Biography: Peter Loxley received his PhD in Theoretical Physics from the University of Western Australia (one of Australia's top 8 universities). His thesis work was to understand non-homogeneous nucleation within the framework of soliton statistical mechanics. He later applied this work to quantify the stability of nano-magnets and magnetic recording devices to thermally-activated magnetization reversal.

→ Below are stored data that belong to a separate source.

Lemma fetchIntrospection_technical `{Introspector} a token e :
  fetchIntrospection a token = inl e -> technicalFault e.
Proof.
  unfold fetchIntrospection. destruct (decide _); [intros [= <-]; split_and!; try done; in_list|].
  destruct (negb (http_NewRequest_ok _)); [intros [= <-]; split_and!; try done; in_list|].
  destruct (client_Do _) as [r|err]; [|intros [= <-]; apply transport_technical].
  destruct (negb _); [intros [= <-]; apply httpStatus_technical|].
  unfold decodeIntrospection. destruct (limitReader _ r) as [payload [err|]];
    [intros [= <-]; apply transport_technical|].
  destruct (_ <? _); [intros [= <-]; split_and!; try done; in_list|].
  destruct (json_Claims payload); [done|]. intros [= <-]. split_and!; try done; in_list.
Qed.

Lemma contextRefusal_gone err : callerGone (contextRefusal err).
Proof.
  unfold contextRefusal, callerContextError. destruct (errors_Is err context_DeadlineExceeded); cbn;
    [by left|by right].
Qed.

Lemma validateClaims_fault c a now e : validateClaims c a now = Some e -> callerFault e.
Proof.
  unfold validateClaims. destruct (negb (Active c)); [intros [= <-]; left; split_and!; try done; in_list|].
  destruct (_ || _); [|done]. intros [= <-]. left. split_and!; try done; in_list.
Qed.

Lemma authorize_fault c a method now e : authorize c a method now = Some e -> callerFault e.
Proof.
  unfold authorize. destruct (validateClaims c a now) eqn:E; [intros [= <-]; by eapply validateClaims_fault|].
  destruct (ca_MethodScopes a) as [|r rs].
  - destruct (forallb _ _); [done|]. intros [= <-]. right. split; [done|]. by right.
  - destruct (List.find _ _); [|intros [= <-]; right; split; [done|]; by left].
    destruct (forallb _ _); [done|]. intros [= <-]. right. split; [done|]. by right.
Qed.

Lemma callerBearerToken_fault md e : callerBearerToken md = inl e -> callerFault e.
Proof.
  unfold callerBearerToken.
  destruct (md_Get md bearerAuthHeader) as [|v [|v' l]]; [intros [= <-]; left; split_and!; try done; in_list| |
    intros [= <-]; left; split_and!; try done; in_list].
  destruct (Split v " ") as [|a [|b [|c l]]]; try (intros [= <-]; left; split_and!; try done; in_list).
  destruct (_ && _); [done|]. intros [= <-]; left; split_and!; try done; in_list.
Qed.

He subsequently completed post-doctoral fellowships in the School of Physics at the University of Sydney, and in the Theoretical Division at Los Alamos National Laboratory. During this time, he applied dynamical systems techniques to investigate competitive neural dynamics in early vision; and machine learning techniques to discover how neurons in the early visual system may de-correlate image pixels as a first step towards visual cognition and object recognition. While at LANL, he has also worked on the statistical mechanics of 2-D decaying turbulence, and collaborated on a proposal entitled "Uncertainty quantification of 3-D geophysical models".